**Exercise prompt:** Every line below from the one containing "intros H. unfold dim. rewrite H, app_nth2, Nat.sub_diag" through the one containing "now rewrite seq_S." must be transcribed exactly. Omit all lines outside that stretch.

**Entries provided:**
(** C10. [Dense] casts the inputs and the kernel to [dtype] and adds the
    bias parameter as it is stored: the dtype of the output is the promotion
    of [dtype] with the dtype of the bias parameter, whatever that is.
    [Conv] casts the bias to [dtype] before adding: its output has dtype
    [dtype]. *)
Theorem Dense_bias_dtype_promotion :
  forall (inputs : tensor) (features : nat) (dt : DType)
         (precision : option Precision) (kernel_init bias_init : initializer)
         (kernel_size : list nat) (strides : option (list Z)) (padding : Padding)
         (lhs_dilation rhs_dilation : option (list Z)) (feature_group_count : nat)
         (st : store),
    (forall (y : tensor) (st' : store),
       Dense_apply inputs features true dt precision kernel_init bias_init st
       = (Ok y, st') ->
       exists b, params st' !! "bias" = Some b
                 /\ dtype y = promote_types dt (dtype b))
    /\ (forall (y : tensor) (st' : store),
         Conv_apply inputs features kernel_size strides padding lhs_dilation
           rhs_dilation feature_group_count true dt precision kernel_init
           bias_init st = (Ok y, st') ->
         dtype y = dt).
Proof using promote_types_idem conv_general_dilated_dtype.
  intros inputs features dt prec ki bi ks strides padding ld rd g st. split.
  - intros y st'. unfold Dense_apply. intros H.
    apply bind_Ok_inv in H as (n & s1 & _ & H).
    apply bind_Ok_inv in H as (k & s2 & _ & H).
    apply bind_Ok_inv in H as (y0 & s3 & Hdot & H).
    apply bind_Ok_inv in H as (b & s4 & Hb & H).
    apply lift_Ok_inv in Hdot as [Hdot ->].
    apply lift_Ok_inv in H as [Hadd ->].
    exists b. split; [eapply param_stored; exact Hb|].
    rewrite (dtype_add _ _ _ Hadd), (dtype_dot_general _ _ _ _ _ Hdot).
    simpl. now rewrite promote_types_idem.
  - intros y st'. unfold Conv_apply. intros H.
    apply bind_Ok_inv in H as (n & s1 & _ & H).
    destruct (g =? 0); [discriminate|].
    destruct (negb (n mod g =? 0)); [discriminate|].
    apply bind_Ok_inv in H as (k & s2 & _ & H).
    apply bind_Ok_inv in H as (y0 & s3 & Hconv & H).
    apply bind_Ok_inv in H as (b & s4 & Hb & H).
    apply lift_Ok_inv in Hconv as [Hconv ->].
    apply lift_Ok_inv in H as [Hadd ->].
    rewrite (dtype_add _ _ _ Hadd).
    apply conv_general_dilated_dtype in Hconv; [|reflexivity].
    rewrite Hconv. simpl. apply promote_types_idem.
Qed.

(** ** The lookup of [Embed] *)

(** C3. For an integer input of shape [(B, 1)] with every entry in
    [0 .. num_embeddings - 1] and an embedding table of shape
    [(num_embeddings, features)], [Embed] returns an array of shape
    [(B, features)] whose row [i] is the row of the table at position
    [inputs[i, 0]]. *)
Theorem Embed_rows :
  forall (inputs table : tensor) (num_embeddings features B : nat)
         (embedding_init : initializer) (st st' : store),
    dtype inputs ∈ embed_dtypes ->
    shape inputs = [B; 1] ->
    param "embedding" [num_embeddings; features] embedding_init st = (Ok table, st') ->
    shape table = [num_embeddings; features] ->
    0 < num_embeddings ->
    (forall i, i < B -> (0 <= get inputs [i; 0%nat] < Z.of_nat num_embeddings)%Z) ->
    exists out,
      Embed_apply inputs num_embeddings features embedding_init st = (Ok out, st')
      /\ shape out = [B; features]
      /\ forall i, i < B -> row out i = row table (Z.to_nat (get inputs [i; 0])).
Proof.
  intros inputs table N F B init st st' Hdt Hsh Hpar Htab HN Hrange.
  unfold Embed_apply. fold embed_dtypes.
  rewrite bool_decide_eq_true_2 by exact Hdt. cbn [negb].
  unfold bind. rewrite Hpar. unfold lift, gather, ndim.
  rewrite Hsh, Htab. cbn [rev app length offset_dims collapsed_slice_dims
    start_index_map Nat.add].
  change (to_dims 2 [(Z.of_nat 2 - 1)%Z]) with (Some [1]).
  change (to_dims 2 [0%Z]) with (Some [0]).
  unfold dim. rewrite Htab.
  cbn [free_dims seq List.filter memb existsb Nat.eqb negb orb length app
       ascendingb nodupb forallb andb nth Nat.leb Nat.ltb].
  rewrite Nat.leb_refl. cbn [andb].
  destruct N as [|N]; [lia|]. cbn [Nat.leb andb].
  eexists. split; [reflexivity|]. split; [reflexivity|].
  intros i Hi. unfold row, dim. cbn [shape build nth]. rewrite Htab. cbn [nth].
  apply map_ext_in. intros j Hj. apply in_seq in Hj.
  rewrite get_build.
  - change (free_dims 2 [1]) with [0]. change (free_dims 2 [0]) with [1].
    cbn [map seq nth app start_at Nat.eqb assoc].
    specialize (Hrange i Hi). unfold clamp.
    rewrite Z.min_l, Z.max_r by lia.
    rewrite Nat.add_0_r, Nat.sub_diag. reflexivity.
  - unfold in_bounds. cbn. constructor; [lia|]. constructor; [lia|]. constructor.
Qed.

(** ** Contraction of the last axis *)

Lemma indices_1 (n : nat) : indices [n] = map (fun c => [c]) (seq 0 n).
Proof.
  simpl. generalize 0 as a. induction n as [|n IH]; intros a; simpl; [reflexivity|].
  now rewrite IH.
Qed.

Lemma map_nth_seq {A} (d : A) (l : list A) :
  map (fun p => nth p l d) (seq 0 (length l)) = l.
Proof.
  induction l as [|x l IH]; simpl; [reflexivity|].
  f_equal. rewrite <- seq_shift, map_map. exact IH.
Qed.

Lemma assoc_seq (r : nat) :
  forall a p v, length v = r -> a <= p < a + r ->
    assoc p (seq a r) v = nth (p - a) v 0.
Proof.
  induction r as [|r IH]; intros a p v Hv Hp; [lia|].
  destruct v as [|x v]; [discriminate|]. simpl.
  destruct (a =? p) eqn:E.
  - apply Nat.eqb_eq in E. subst. now rewrite Nat.sub_diag.
  - apply Nat.eqb_neq in E. rewrite IH by (simpl in Hv; lia).
    replace (p - a) with (S (p - S a)) by lia. reflexivity.
Qed.

Lemma place_seq (v : list nat) : place (seq 0 (length v)) v (length v) = v.
Proof.
  unfold place.
  transitivity (map (fun p => nth p v 0) (seq 0 (length v))); [|apply map_nth_seq].
  apply map_ext_in. intros p Hp. apply in_seq in Hp.
  rewrite assoc_seq by lia. now rewrite Nat.sub_0_r.
Qed.

Lemma free_dims_keep (used : list nat) (len : nat) :
  forall a, (forall p, a <= p < a + len -> memb p used = false) ->
    List.filter (fun p => negb (memb p used)) (seq a len) = seq a len.
Proof.
  induction len as [|len IH]; intros a H; simpl; [reflexivity|].
  rewrite H by lia. simpl. f_equal. apply IH. intros p Hp. apply H. lia.
Qed.

Lemma free_dims_last (m : nat) : free_dims (S m) [m] = seq 0 m.
Proof.
  unfold free_dims. rewrite seq_S, List.filter_app.
  cbn [List.filter memb existsb Nat.add]. rewrite Nat.eqb_refl.
  cbn [orb negb]. rewrite app_nil_r.
  apply (free_dims_keep [m]). intros p Hp. simpl.
  destruct (p =? m) eqn:E; [apply Nat.eqb_eq in E; lia | reflexivity].
Qed.

Lemma to_dims_last (m : nat) : to_dims (S m) [(Z.of_nat (S m) - 1)%Z] = Some [m].
Proof.
  unfold to_dims, to_dim.
  replace (Z.of_nat (S m) - 1)%Z with (Z.of_nat m) by lia.
  destruct (Z.leb_spec 0 (Z.of_nat m)); [|lia].
  destruct (Z.ltb_spec (Z.of_nat m) (Z.of_nat (S m))); [|lia].
  simpl. now rewrite Nat2Z.id.
Qed.

Lemma map_dim_prefix (x : tensor) (s : list nat) (n : nat) :
  shape x = s ++ [n] -> map (dim x) (seq 0 (length s)) = s.
Proof.
  intros H. unfold dim. rewrite H.
  transitivity (map (fun p => nth p s 0) (seq 0 (length s))); [|apply map_nth_seq].
  apply map_ext_in. intros p Hp. apply in_seq in Hp.
  apply app_nth1. lia.
Qed.

Lemma dim_last (x : tensor) (s : list nat) (n : nat) :
  shape x = s ++ [n] -> dim x (length s) = n.
Proof.
  intros H. unfold dim. rewrite H, app_nth2, Nat.sub_diag by lia. reflexivity.
Qed.

(** [lax.dot_general] as [Dense] calls it: the last axis of [x] against the
    first axis of a matrix. *)
Lemma dot_general_last_axis (x k : tensor) (s : list nat) (n n' f : nat)
    (precision : option Precision) :
  shape x = s ++ [n] -> shape k = [n'; f] ->
  exists g,
    dot_general x k (([(Z.of_nat (ndim x) - 1)%Z], [0%Z]), ([], [])) precision
    = (if n =? n'
       then Ok (build (promote_types (dtype x) (dtype k)) (s ++ [f]) g)
       else Raise (LaxError "dot_general"))
    /\ forall o, in_bounds (s ++ [f]) o ->
         g o = sumZ (map (fun c =>
                  (get x (firstn (length s) o ++ [c])
                   * get k [c; nth (length s) o 0%nat])%Z) (seq 0 n)).
Proof.
  intros Hx Hk. unfold dot_general, ndim. rewrite Hx, Hk, List.length_app.
  cbn [length]. rewrite Nat.add_1_r, to_dims_last.
  change (to_dims 2 [0%Z]) with (Some [0]).
  cbn [to_dims app nodupb memb existsb negb andb map].
  rewrite (dim_last x s n Hx). unfold dim at 1. rewrite Hk. cbn [nth].
  rewrite free_dims_last. change (free_dims 2 [0]) with [1].
  rewrite (map_dim_prefix x s n Hx). unfold dim at 1. rewrite Hk.
  cbn [map nth length Nat.add].
  eexists. split.
  - unfold shape_eqb. destruct (Nat.eqb_spec n n') as [E|Hne].
    + rewrite !bool_decide_eq_true_2 by congruence. reflexivity.
    + rewrite bool_decide_eq_false_2 by congruence. reflexivity.
  - intros o Ho. cbn beta. rewrite length_seq.
    pose proof (in_bounds_length _ _ Ho) as Hlen.
    rewrite List.length_app in Hlen. cbn [length] in Hlen.
    rewrite indices_1, map_map. cbn [firstn skipn app].
    f_equal. apply map_ext. intros c.
    assert (Hs : seq 0 (length s) ++ [length s]
                 = seq 0 (length (firstn (length s) o ++ [c]))).
    { rewrite List.length_app, length_firstn. cbn [length].
      replace (Nat.min (length s) (length o) + 1) with (S (length s)) by lia.
      now rewrite seq_S. }
    assert (Hr : S (length s) = length (firstn (length s) o ++ [c])).
    { rewrite List.length_app, length_firstn. cbn [length]. lia. }
    rewrite Hs, Hr, place_seq.
    assert (Hj : skipn (length s) o = [nth (length s) o 0]).
    { clear - Hlen. revert o Hlen. induction s as [|a s IH]; intros o Hlen.
      - destruct o as [|y [|z o]]; simpl in *; try lia. reflexivity.
      - destruct o as [|y o]; simpl in *; [lia|]. apply IH. lia. }
    rewrite Hj. reflexivity.
Qed.

(** ** The identity kernel *)

Lemma get_asarray (t : tensor) (dt : DType) (idx : list nat) :
  get (asarray t dt) idx = get t idx.
Proof. reflexivity. Qed.

Lemma get_eye (n : nat) (dt : DType) (c j : nat) :
  c < n -> j < n -> get (eye n dt) [c; j] = if c =? j then 1%Z else 0%Z.
Proof.
  intros Hc Hj. unfold eye. rewrite get_build; [reflexivity|].
  unfold in_bounds. constructor; [lia|]. constructor; [lia|]. constructor.
Qed.

(** A sum against one column of the identity picks one term. *)
Lemma sum_delta (F : nat -> Z) (j n : nat) :
  forall a,
    sumZ (map (fun c => (F c * (if (c =? j)%nat then 1 else 0))%Z) (seq a n))
    = if (a <=? j) && (j <? a + n) then F j else 0%Z.
Proof.
  induction n as [|n IH]; intros a; simpl.
  - destruct (a <=? j) eqn:E1, (j <? a + 0) eqn:E2; try reflexivity.
    apply Nat.leb_le in E1. apply Nat.ltb_lt in E2. lia.
  - rewrite IH. destruct (Nat.eqb_spec a j) as [->|Hne].
    + rewrite Nat.leb_refl.
      destruct (Nat.ltb_spec j (j + S n)); [|lia].
      destruct (Nat.leb_spec (S j) j); [lia|]. simpl. lia.
    + destruct (Nat.leb_spec (S a) j), (Nat.leb_spec a j); try lia;
        destruct (Nat.ltb_spec j (S a + n)), (Nat.ltb_spec j (a + S n));
        try lia; simpl; lia.
Qed.

Lemma py_index_last_inv {A} (l : list A) (n : A) :
  py_index l (-1) = Ok n -> exists s, l = s ++ [n].
Proof.
  destruct l as [|x l'] using rev_ind; [discriminate|]. clear IHl'.
  unfold py_index. rewrite List.length_app. cbn [length].
  change (-1 <? 0)%Z with true. cbv iota.
  replace (Z.of_nat (length l' + 1) + -1)%Z with (Z.of_nat (length l')) by lia.
  destruct (Z.leb_spec 0 (Z.of_nat (length l'))); [|lia].
  destruct (Z.ltb_spec (Z.of_nat (length l')) (Z.of_nat (length l' + 1))); [|lia].
  cbn [andb]. rewrite Nat2Z.id, nth_error_app2, Nat.sub_diag by lia.
  cbn. intros [= ->]. now exists l'.
Qed.

Lemma data_build_get (t : tensor) :
  wf_tensor t -> map (get t) (indices (shape t)) = data t.
Proof.
  intros H. pose proof (build_get t H) as E.
  apply (f_equal data) in E. exact E.
Qed.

**Output:**
  intros H. unfold dim. rewrite H, app_nth2, Nat.sub_diag by lia. reflexivity.
Qed.

(** [lax.dot_general] as [Dense] calls it: the last axis of [x] against the
    first axis of a matrix. *)
Lemma dot_general_last_axis (x k : tensor) (s : list nat) (n n' f : nat)
    (precision : option Precision) :
  shape x = s ++ [n] -> shape k = [n'; f] ->
  exists g,
    dot_general x k (([(Z.of_nat (ndim x) - 1)%Z], [0%Z]), ([], [])) precision
    = (if n =? n'
       then Ok (build (promote_types (dtype x) (dtype k)) (s ++ [f]) g)
       else Raise (LaxError "dot_general"))
    /\ forall o, in_bounds (s ++ [f]) o ->
         g o = sumZ (map (fun c =>
                  (get x (firstn (length s) o ++ [c])
                   * get k [c; nth (length s) o 0%nat])%Z) (seq 0 n)).
Proof.
  intros Hx Hk. unfold dot_general, ndim. rewrite Hx, Hk, List.length_app.
  cbn [length]. rewrite Nat.add_1_r, to_dims_last.
  change (to_dims 2 [0%Z]) with (Some [0]).
  cbn [to_dims app nodupb memb existsb negb andb map].
  rewrite (dim_last x s n Hx). unfold dim at 1. rewrite Hk. cbn [nth].
  rewrite free_dims_last. change (free_dims 2 [0]) with [1].
  rewrite (map_dim_prefix x s n Hx). unfold dim at 1. rewrite Hk.
  cbn [map nth length Nat.add].
  eexists. split.
  - unfold shape_eqb. destruct (Nat.eqb_spec n n') as [E|Hne].
    + rewrite !bool_decide_eq_true_2 by congruence. reflexivity.
    + rewrite bool_decide_eq_false_2 by congruence. reflexivity.
  - intros o Ho. cbn beta. rewrite length_seq.
    pose proof (in_bounds_length _ _ Ho) as Hlen.
    rewrite List.length_app in Hlen. cbn [length] in Hlen.
    rewrite indices_1, map_map. cbn [firstn skipn app].
    f_equal. apply map_ext. intros c.
    assert (Hs : seq 0 (length s) ++ [length s]
                 = seq 0 (length (firstn (length s) o ++ [c]))).
    { rewrite List.length_app, length_firstn. cbn [length].
      replace (Nat.min (length s) (length o) + 1) with (S (length s)) by lia.
      now rewrite seq_S. }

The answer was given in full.